Ao longo da história da literatura sociológica, o conceito
de classe social abrange diferentes conceções, que divergem conforme o critério
que adotam para as classificar.
Nas sociedades capitalistas, esse critério é
predominantemente económico, mas, em algumas conceções, podem vincular outros
aspetos, como escolaridade, o contributo cultural ou poder
político.
Segundo Karl Mark (1818-1883), pioneiro na definição de
Classes Sociais, estas devem-se ao antagonismo entre dois grupos: grupos de opressores e oprimidos. Na história
das sociedades a antagonização revê-se na sociedade antiga, onde haviam
senhores e escravos; na sociedade medieval, suseranos e vassalos; na sociedade
moderna, capitalistas e trabalhadores.
Para os teóricos, essa luta de classes teria fim quando não
houvesse grupos de opressores e oprimidos.
Para o sociólogo Pierre Bourdieu (1930-2002), a posição que
ocupamos no espaço social define-se tendo em conta a concentração ou rarefação
dos capitais que possuímos: o capital económico, que nos permite a aquisição de
bens e serviços; o capital social entendido como a capacidade de estabelecer
relações sociais proveitosas; o capital cultural em particular o capital
escolar e o capital simbólico onde constam a honra, o prestígio e a autoestima.
Bourdieu afirma que agentes que ocupam posições
relativamente próximas no espaço social e estão expostas a condições económicas
e culturais semelhantes, têm uma maior probabilidade de possuírem práticas e
atitudes análogas.
Assim, apercebemo-nos que um dos elementos mais comuns nas
sociedades é a desigualdade social, desenvolvendo-se o conceito de
estratificação para demonstrar, claramente, as desigualdades presentes em todas
as sociedades.
Um exemplo atual que remonta à história dos nossos
antepassados, são as Castas.
As Castas são um sistema que divide os hindus em rígidos
grupos hierárquicos baseados em seu karma (trabalho)

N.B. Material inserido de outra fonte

(* ===== verification/HashMd5Sha.v ===== *)
(** * MD5, SHA-1 and SHA-2 (src/busybox/libbb/hash_md5_sha.c)

    The configuration of include/autoconf.h: MD5_SMALL = 1, the compact SHA-1
    (SHA1_SMALL = 3), SHA-512 present, little-endian 64-bit x86 with the SHA-256
    instructions used when the processor has them.  MD5, SHA-1 and SHA-256 share
    one context, whose function pointer [process_block] says which algorithm
    runs; SHA-512 has its own. *)

From S2P Require Import Prelude HashStream.

Module HashMd5Sha.

(** ** Words *)

Definition rotl32 (x : Z) (n : Z) : Z := Z.lor (u32 (Z.shiftl x n)) (Z.shiftr x (32 - n)).
Definition rotr32 (x : Z) (n : Z) : Z := Z.lor (Z.shiftr x n) (u32 (Z.shiftl x (32 - n))).
Definition rotr64 (x : Z) (n : Z) : Z := Z.lor (Z.shiftr x n) (u64 (Z.shiftl x (64 - n))).
Definition rotl64 (x : Z) (n : Z) : Z := Z.lor (u64 (Z.shiftl x n)) (Z.shiftr x (64 - n)).

(** [~x] of a 32-bit and of a 64-bit word. *)
Definition not32 (x : Z) : Z := u32 (Z.lnot x).
Definition not64 (x : Z) : Z := u64 (Z.lnot x).

(** The [i]-th [k]-byte word of memory on a little-endian machine, and the
    reversal of the bytes of a word. *)
Definition word (k : nat) (buf : bytes) (i : nat) : Z := le_val (take k (drop (k * i) buf)).
Definition bb_bswap (k : nat) (x : Z) : Z := be_val (le_bytes k x).

(** ** MD5 *)

Definition C_array : list Z :=
  [ 0xd76aa478; 0xe8c7b756; 0x242070db; 0xc1bdceee;
   0xf57c0faf; 0x4787c62a; 0xa8304613; 0xfd469501;
   0x698098d8; 0x8b44f7af; 0xffff5bb1; 0x895cd7be;
   0x6b901122; 0xfd987193; 0xa679438e; 0x49b40821;
   0xf61e2562; 0xc040b340; 0x265e5a51; 0xe9b6c7aa;
   0xd62f105d; 0x02441453; 0xd8a1e681; 0xe7d3fbc8;
   0x21e1cde6; 0xc33707d6; 0xf4d50d87; 0x455a14ed;
   0xa9e3e905; 0xfcefa3f8; 0x676f02d9; 0x8d2a4c8a;
   0xfffa3942; 0x8771f681; 0x6d9d6122; 0xfde5380c;
   0xa4beea44; 0x4bdecfa9; 0xf6bb4b60; 0xbebfbc70;
   0x289b7ec6; 0xeaa127fa; 0xd4ef3085; 0x04881d05;
   0xd9d4d039; 0xe6db99e5; 0x1fa27cf8; 0xc4ac5665;
   0xf4292244; 0x432aff97; 0xab9423a7; 0xfc93a039;
   0x655b59c3; 0x8f0ccc92; 0xffeff47d; 0x85845dd1;
   0x6fa87e4f; 0xfe2ce6e0; 0xa3014314; 0x4e0811a1;
   0xf7537e82; 0xbd3af235; 0x2ad7d2bb; 0xeb86d391 ].

Definition P_array : list nat :=
  [ 1; 6; 11; 0; 5; 10; 15; 4; 9; 14; 3; 8; 13; 2; 7; 12;
    5; 8; 11; 14; 1; 4; 7; 10; 13; 0; 3; 6; 9; 12; 15; 2;
    0; 7; 14; 5; 12; 3; 10; 1; 8; 15; 6; 13; 4; 11; 2; 9 ]%nat.

Definition FF (b c d : Z) : Z := Z.lxor d (Z.land b (Z.lxor c d)).
Definition FG (b c d : Z) : Z := FF d b c.
Definition FH (b c d : Z) : Z := Z.lxor (Z.lxor b c) d.
Definition FI (b c d : Z) : Z := Z.lxor c (Z.lor b (not32 d)).

(** The macro OP: the new value of [a]. *)
Definition OP (f : Z -> Z -> Z -> Z) (a b c d w s T : Z) : Z :=
  u32 (rotl32 (u32 (a + (f b c d + w + T))) s + b).

Definition quad : Type := Z * Z * Z * Z.

(** One turn of a round's loop: four operations; [pc] is the position in
    [C_array], [w j] the word the [j]-th of them uses. *)
Definition md5_turn (f : Z -> Z -> Z -> Z) (s0 s1 s2 s3 : Z) (w : nat -> Z) (pc : nat) (q : quad) : quad :=
  let '(A, B, C, D) := q in
  let A := OP f A B C D (w 0%nat) s0 (C_array !!! pc) in
  let D := OP f D A B C (w 1%nat) s1 (C_array !!! (pc + 1)%nat) in
  let C := OP f C D A B (w 2%nat) s2 (C_array !!! (pc + 2)%nat) in
  let B := OP f B C D A (w 3%nat) s3 (C_array !!! (pc + 3)%nat) in
  (A, B, C, D).

Definition md5_rounds (words : nat -> Z) (q : quad) : quad :=
  let q := fold_left (fun q i => md5_turn FF 7 12 17 22 (fun j => words (4 * i + j)%nat) (4 * i) q) (seq 0 4) q in
  let pp := fun i j => words (P_array !!! (4 * i + j)%nat) in
  let q := fold_left (fun q i => md5_turn FG 5 9 14 20 (pp i) (16 + 4 * i) q) (seq 0 4) q in
  let q := fold_left (fun q i => md5_turn FH 4 11 16 23 (pp (4 + i)%nat) (32 + 4 * i) q) (seq 0 4) q in
  fold_left (fun q i => md5_turn FI 6 10 15 21 (pp (8 + i)%nat) (48 + 4 * i) q) (seq 0 4) q.

(** The words of [hash] that a block function adds its result to. *)
Definition add_words (m : Z -> Z) (hash vs : list Z) : list Z :=
  zip_with (fun h v => m (h + v)) hash vs ++ drop (length vs) hash.

Definition md5_process_block64 (hash : list Z) (wbuffer : bytes) : list Z :=
  let '(A, B, C, D) := md5_rounds (word 4 wbuffer) (hash !!! 0%nat, hash !!! 1%nat, hash !!! 2%nat, hash !!! 3%nat) in
  add_words u32 hash [A; B; C; D].

(** ** SHA-1 *)

Definition rconsts : list Z := [0x5A827999; 0x6ED9EBA1; 0x8F1BBCDC; 0xCA62C1D6].

(** The local variables of the main loop: the circular buffer, stored twice, the
    position in it and the five working words. *)
Record sha1_locals := Sha1Locals { sW : list Z; sn : nat; sa : Z; sb : Z; sc : Z; sd : Z; se : Z }.

(** [W[n] = W[n+16] = v] *)
Definition put_twice (W : list Z) (n : nat) (v : Z) : list Z := <[n := v]> (<[(n + 16)%nat := v]> W).

(** One turn of the inner loop, for the values [i] and [j] of the counters. *)
Definition sha1_turn (i j : nat) (s : sha1_locals) : sha1_locals :=
  let (W, n, a, b, c, d, e) := s in
  let work := Z.lxor c d in
  let work := match i with
              | 0%nat => Z.lxor (Z.land work b) d
              | 2%nat => Z.lor (Z.land (Z.lor b c) d) (Z.land b c)
              | _ => Z.lxor work b
              end in
  let W := if (i =? 0)%nat && negb (j <=? 3)%nat then W
           else put_twice W n (rotl32 (Z.lxor (Z.lxor (Z.lxor (W !!! (n + 13)%nat) (W !!! (n + 8)%nat)) (W !!! (n + 2)%nat)) (W !!! n)) 1) in
  let work := u32 (work + (W !!! n)) in
  let work := u32 (work + (e + rotl32 a 5 + (rconsts !!! i))) in
  Sha1Locals W (Nat.land (n + 1) 15) work a (rotl32 b 30) c d.

Definition sha1_process_block64 (hash : list Z) (wbuffer : bytes) : list Z :=
  let W := fold_left (fun W i => put_twice W i (bb_bswap 4 (word 4 wbuffer i))) (seq 0 16) (replicate 32 0) in
  let s := Sha1Locals W 0 (hash !!! 0%nat) (hash !!! 1%nat) (hash !!! 2%nat) (hash !!! 3%nat) (hash !!! 4%nat) in
  let s := fold_left (fun s i => fold_left (fun s j => sha1_turn i j s) (rev (seq 0 20)) s) (seq 0 4) s in
  add_words u32 hash [sa s; sb s; sc s; sd s; se s].

(** ** SHA-256 and SHA-512 *)

Definition sha_K : list Z :=
  [ 0x428a2f98d728ae22; 0x7137449123ef65cd;
   0xb5c0fbcfec4d3b2f; 0xe9b5dba58189dbbc;
   0x3956c25bf348b538; 0x59f111f1b605d019;
   0x923f82a4af194f9b; 0xab1c5ed5da6d8118;
   0xd807aa98a3030242; 0x12835b0145706fbe;
   0x243185be4ee4b28c; 0x550c7dc3d5ffb4e2;
   0x72be5d74f27b896f; 0x80deb1fe3b1696b1;
   0x9bdc06a725c71235; 0xc19bf174cf692694;
   0xe49b69c19ef14ad2; 0xefbe4786384f25e3;
   0x0fc19dc68b8cd5b5; 0x240ca1cc77ac9c65;
   0x2de92c6f592b0275; 0x4a7484aa6ea6e483;
   0x5cb0a9dcbd41fbd4; 0x76f988da831153b5;
   0x983e5152ee66dfab; 0xa831c66d2db43210;
   0xb00327c898fb213f; 0xbf597fc7beef0ee4;
   0xc6e00bf33da88fc2; 0xd5a79147930aa725;
   0x06ca6351e003826f; 0x142929670a0e6e70;
   0x27b70a8546d22ffc; 0x2e1b21385c26c926;
   0x4d2c6dfc5ac42aed; 0x53380d139d95b3df;
   0x650a73548baf63de; 0x766a0abb3c77b2a8;
   0x81c2c92e47edaee6; 0x92722c851482353b;
   0xa2bfe8a14cf10364; 0xa81a664bbc423001;
   0xc24b8b70d0f89791; 0xc76c51a30654be30;
   0xd192e819d6ef5218; 0xd69906245565a910;
   0xf40e35855771202a; 0x106aa07032bbd1b8;
   0x19a4c116b8d2d0c8; 0x1e376c085141ab53;
   0x2748774cdf8eeb99; 0x34b0bcb5e19b48a8;
   0x391c0cb3c5c95a63; 0x4ed8aa4ae3418acb;
   0x5b9cca4f7763e373; 0x682e6ff3d6b2b8a3;
   0x748f82ee5defb2fc; 0x78a5636f43172f60;
   0x84c87814a1f0ab72; 0x8cc702081a6439ec;
   0x90befffa23631e28; 0xa4506cebde82bde9;
   0xbef9a3f7b2c67915; 0xc67178f2e372532b;
   0xca273eceea26619c; 0xd186b8c721c0c207;
   0xeada7dd6cde0eb1e; 0xf57d4f7fee6ed178;
   0x06f067aa72176fba; 0x0a637dc5a2c898a6;
   0x113f9804bef90dae; 0x1b710b35131c471b;
   0x28db77f523047d84; 0x32caab7b40c72493;
   0x3c9ebe0a15c9bebc; 0x431d67c49c100d4c;
   0x4cc5d4becb3e42b6; 0x597f299cfc657e2a;
   0x5fcb6fab3ad6faec; 0x6c44198c4a475817 ].

Definition Ch (nt : Z -> Z) (x y z : Z) : Z := Z.lxor (Z.land x y) (Z.land (nt x) z).
Definition Maj (x y z : Z) : Z := Z.lxor (Z.lxor (Z.land x y) (Z.land x z)) (Z.land y z).

(** The two functions below differ in the width and the macros S0, S1, R0, R1 only. *)
Record sha2_ops := Sha2Ops { m2 : Z -> Z; not2 : Z -> Z; S0 : Z -> Z; S1 : Z -> Z; R0 : Z -> Z; R1 : Z -> Z }.

Definition sha256_ops : sha2_ops := Sha2Ops u32 not32
  (fun x => Z.lxor (Z.lxor (rotr32 x 2) (rotr32 x 13)) (rotr32 x 22))
  (fun x => Z.lxor (Z.lxor (rotr32 x 6) (rotr32 x 11)) (rotr32 x 25))
  (fun x => Z.lxor (Z.lxor (rotr32 x 7) (rotr32 x 18)) (Z.shiftr x 3))
  (fun x => Z.lxor (Z.lxor (rotr32 x 17) (rotr32 x 19)) (Z.shiftr x 10)).

Definition sha512_ops : sha2_ops := Sha2Ops u64 not64
  (fun x => Z.lxor (Z.lxor (rotr64 x 28) (rotr64 x 34)) (rotr64 x 39))
  (fun x => Z.lxor (Z.lxor (rotr64 x 14) (rotr64 x 18)) (rotr64 x 41))
  (fun x => Z.lxor (Z.lxor (rotr64 x 1) (rotr64 x 8)) (Z.shiftr x 7))
  (fun x => Z.lxor (Z.lxor (rotr64 x 19) (rotr64 x 61)) (Z.shiftr x 6)).

Record octet := Octet { va : Z; vb : Z; vc : Z; vd : Z; ve : Z; vf : Z; vg : Z; vh : Z }.

(** The array [W] of [n] words: the block's, then the computed ones. *)
Definition sha2_schedule (o : sha2_ops) (n : nat) (words : nat -> Z) : list Z :=
  let W := fold_left (fun W t => <[t := words t]> W) (seq 0 16) (replicate n 0) in
  fold_left (fun W t => <[t := m2 o (R1 o (W !!! (t - 2)%nat) + (W !!! (t - 7)%nat) + R0 o (W !!! (t - 15)%nat) + (W !!! (t - 16)%nat))]> W)
    (seq 16 (n - 16)) W.

Definition sha2_turn (o : sha2_ops) (K_t W_t : Z) (s : octet) : octet :=
  let (a, b, c, d, e, f, g, h) := s in
  let T1 := m2 o (h + S1 o e + Ch (not2 o) e f g + K_t + W_t) in
  let T2 := m2 o (S0 o a + Maj a b c) in
  Octet (m2 o (T1 + T2)) a b c (m2 o (d + T1)) e f g.

Definition load_octet (h : list Z) : octet :=
  Octet (h !!! 0%nat) (h !!! 1%nat) (h !!! 2%nat) (h !!! 3%nat) (h !!! 4%nat) (h !!! 5%nat) (h !!! 6%nat) (h !!! 7%nat).
Definition octet_list (s : octet) : list Z := [va s; vb s; vc s; vd s; ve s; vf s; vg s; vh s].

Definition sha256_process_block64 (hash : list Z) (wbuffer : bytes) : list Z :=
  let W := sha2_schedule sha256_ops 64 (fun t => bb_bswap 4 (word 4 wbuffer t)) in
  let s := fold_left (fun s t => sha2_turn sha256_ops (u32 (Z.shiftr (sha_K !!! t) 32)) (W !!! t) s) (seq 0 64) (load_octet hash) in
  add_words u32 hash (octet_list s).

Definition sha512_process_block128 (hash : list Z) (wbuffer : bytes) : list Z :=
  let W := sha2_schedule sha512_ops 80 (fun t => bb_bswap 8 (word 8 wbuffer t)) in
  let s := fold_left (fun s t => sha2_turn sha512_ops (sha_K !!! t) (W !!! t) s) (seq 0 80) (load_octet hash) in
  add_words u64 hash (octet_list s).

(** ** The contexts *)

(** The values of the pointer [process_block]. *)
Inductive block_fn := Md5Block | Sha1Block | Sha256Block | Sha256NiBlock.

Record md5_ctx_t := Md5Ctx { wbuffer : bytes; process_block : block_fn; total64 : Z; hash : list Z }.

Section context.
(** The assembler version of the SHA-256 block function. *)
Context (sha256_process_block64_shaNI : list Z -> bytes -> list Z).

Definition call_block (f : block_fn) : list Z -> bytes -> list Z :=
  match f with
  | Md5Block => md5_process_block64
  | Sha1Block => sha1_process_block64
  | Sha256Block => sha256_process_block64
  | Sha256NiBlock => sha256_process_block64_shaNI
  end.

(** Copies [buffer] into the context, processing every full block. *)
Definition md5_hash (ctx : md5_ctx_t) (buffer : bytes) : md5_ctx_t :=
  let bufpos := Z.to_nat (Z.land (total64 ctx) 63) in
  let '(w, h) := HashStream.hash_loop 64 (call_block (process_block ctx)) (S (length buffer)) (wbuffer ctx) bufpos (hash ctx) buffer in
  Md5Ctx w (process_block ctx) (u64 (total64 ctx + Z.of_nat (length buffer))) h.

Definition common64_end (ctx : md5_ctx_t) (swap_needed : bool) : md5_ctx_t :=
  let bufpos := Z.to_nat (Z.land (total64 ctx) 63) in
  let t := u64 (Z.shiftl (total64 ctx) 3) in
  let t := if swap_needed then bb_bswap 8 t else t in
  let '(w, h) := HashStream.end_loop 64 8 (call_block (process_block ctx)) 2
                   (HashStream.copy_into (wbuffer ctx) bufpos [128]) (S bufpos) (hash ctx) (le_bytes 8 t) in
  Md5Ctx w (process_block ctx) (total64 ctx) h.

Definition md5_begin (ctx : md5_ctx_t) : md5_ctx_t :=
  Md5Ctx (wbuffer ctx) Md5Block 0 ([0x67452301; 0xefcdab89; 0x98badcfe; 0x10325476] ++ drop 4 (hash ctx)).

(** Each function that ends a hash gives the context left and the digest. *)
Definition md5_end (ctx : md5_ctx_t) : md5_ctx_t * bytes :=
  let ctx := common64_end ctx false in
  (ctx, concat (le_bytes 4 <$> take 4 (hash ctx))).

Definition sha1_begin (ctx : md5_ctx_t) : md5_ctx_t :=
  Md5Ctx (wbuffer ctx) Sha1Block 0 ([0x67452301; 0xefcdab89; 0x98badcfe; 0x10325476; 0xc3d2e1f0] ++ drop 5 (hash ctx)).

Definition init256 : list Z :=
  [0; 0; 0x6a09e667; 0xbb67ae85; 0x3c6ef372; 0xa54ff53a; 0x510e527f; 0x9b05688c; 0x1f83d9ab; 0x5be0cd19].

Definition init512_lo : list Z :=
  [0; 0; 0xf3bcc908; 0x84caa73b; 0xfe94f82b; 0x5f1d36f1; 0xade682d1; 0x2b3e6c1f; 0xfb41bd6b; 0x137e2179].

(** [cpuid_ebx] is the register after the cpuid instruction for leaf 7, 0: bit
    29 becomes 1 or -1.  The cached value is what [shaNI] holds, 0 at first. *)
Definition get_shaNI (cpuid_ebx : Z) : Z := i32 (u32 (Z.land (Z.shiftr cpuid_ebx 28) 2 - 1)).

Definition sha256_begin (shaNI cpuid_ebx : Z) (ctx : md5_ctx_t) : md5_ctx_t * Z :=
  let ni := if shaNI =? 0 then get_shaNI cpuid_ebx else shaNI in
  (Md5Ctx (wbuffer ctx) (if 0 <? ni then Sha256NiBlock else Sha256Block)
     ((init256 !!! 0%nat) + 2 ^ 32 * (init256 !!! 1%nat)) (drop 2 init256), ni).

(** Also sha256_end: the block function tells which of the two it is. *)
Definition sha1_end (ctx : md5_ctx_t) : md5_ctx_t * bytes :=
  let ctx := common64_end ctx true in
  let hash_size := match process_block ctx with Sha1Block => 5 | _ => 8 end%nat in
  let h := (bb_bswap 4 <$> take hash_size (hash ctx)) ++ drop hash_size (hash ctx) in
  (Md5Ctx (wbuffer ctx) (process_block ctx) (total64 ctx) h, concat (le_bytes 4 <$> take hash_size h)).
End context.

Record sha512_ctx_t := Sha512Ctx { total64_0 : Z; total64_1 : Z; hash512 : list Z; wbuffer512 : bytes }.

(** The loop writes both counters and the eight words, which are adjacent. *)
Definition sha512_begin (ctx : sha512_ctx_t) : sha512_ctx_t :=
  let tp := zip_with (fun hi lo => u64 (u64 (Z.shiftl hi 32) + lo)) init256 init512_lo in
  Sha512Ctx (tp !!! 0%nat) (tp !!! 1%nat) (drop 2 tp) (wbuffer512 ctx).

Definition sha512_hash (ctx : sha512_ctx_t) (buffer : bytes) : sha512_ctx_t :=
  let bufpos := Z.to_nat (Z.land (total64_0 ctx) 127) in
  let len := Z.of_nat (length buffer) in
  let t0 := u64 (total64_0 ctx + len) in
  let t1 := if t0 <? len then u64 (total64_1 ctx + 1) else total64_1 ctx in
  let '(w, h) := HashStream.hash_loop 128 sha512_process_block128 (S (length buffer)) (wbuffer512 ctx) bufpos (hash512 ctx) buffer in
  Sha512Ctx t0 t1 h w.

(** The two stores of the bit counter fill the last sixteen bytes. *)
Definition sha512_end (ctx : sha512_ctx_t) : sha512_ctx_t * bytes :=
  let bufpos := Z.to_nat (Z.land (total64_0 ctx) 127) in
  let lo := bb_bswap 8 (u64 (Z.shiftl (total64_0 ctx) 3)) in
  let hi := bb_bswap 8 (Z.lor (u64 (Z.shiftl (total64_1 ctx) 3)) (Z.shiftr (total64_0 ctx) 61)) in
  let '(w, h) := HashStream.end_loop 128 16 sha512_process_block128 2
                   (HashStream.copy_into (wbuffer512 ctx) bufpos [128]) (S bufpos) (hash512 ctx) (le_bytes 8 hi ++ le_bytes 8 lo) in
  let h := bb_bswap 8 <$> h in
  (Sha512Ctx (total64_0 ctx) (total64_1 ctx) h w, concat (le_bytes 8 <$> h)).

End HashMd5Sha.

e dharma (a palavra hindu para religião, embora aqui signifique
dever).
O sistema de castas divide os hindus em quatro categorias
principais: Brahmins, que eram principalmente professores e intelectuais;
Kshatriyas, guerreiros e governantes; Vaishyas, mercadores e Shudras que se
ocupavam por todos os trabalhos braçais.
Ainda para Bourdieu, a subjetividade dos agentes (a forma
como agem, pensam e sentem) é influenciada e moldada pelas desigualdades
estruturais de uma sociedade. Apesar de haver uma correspondência entre classes
sociais e estilos de vida, é tendencionalmente verdade que duas pessoas que partilhem
a mesma classe social (ou a mesma posição no espaço social) terão uma serie de
afinidades de estilos de vida – isto é, de gosto, práticas, linguagens e
maneiras de ser, agir e pensar. Cada individuo é capaz de filtrar, selecionar e
interpretar os ensinamentos e as aprendizagens de forma especifica.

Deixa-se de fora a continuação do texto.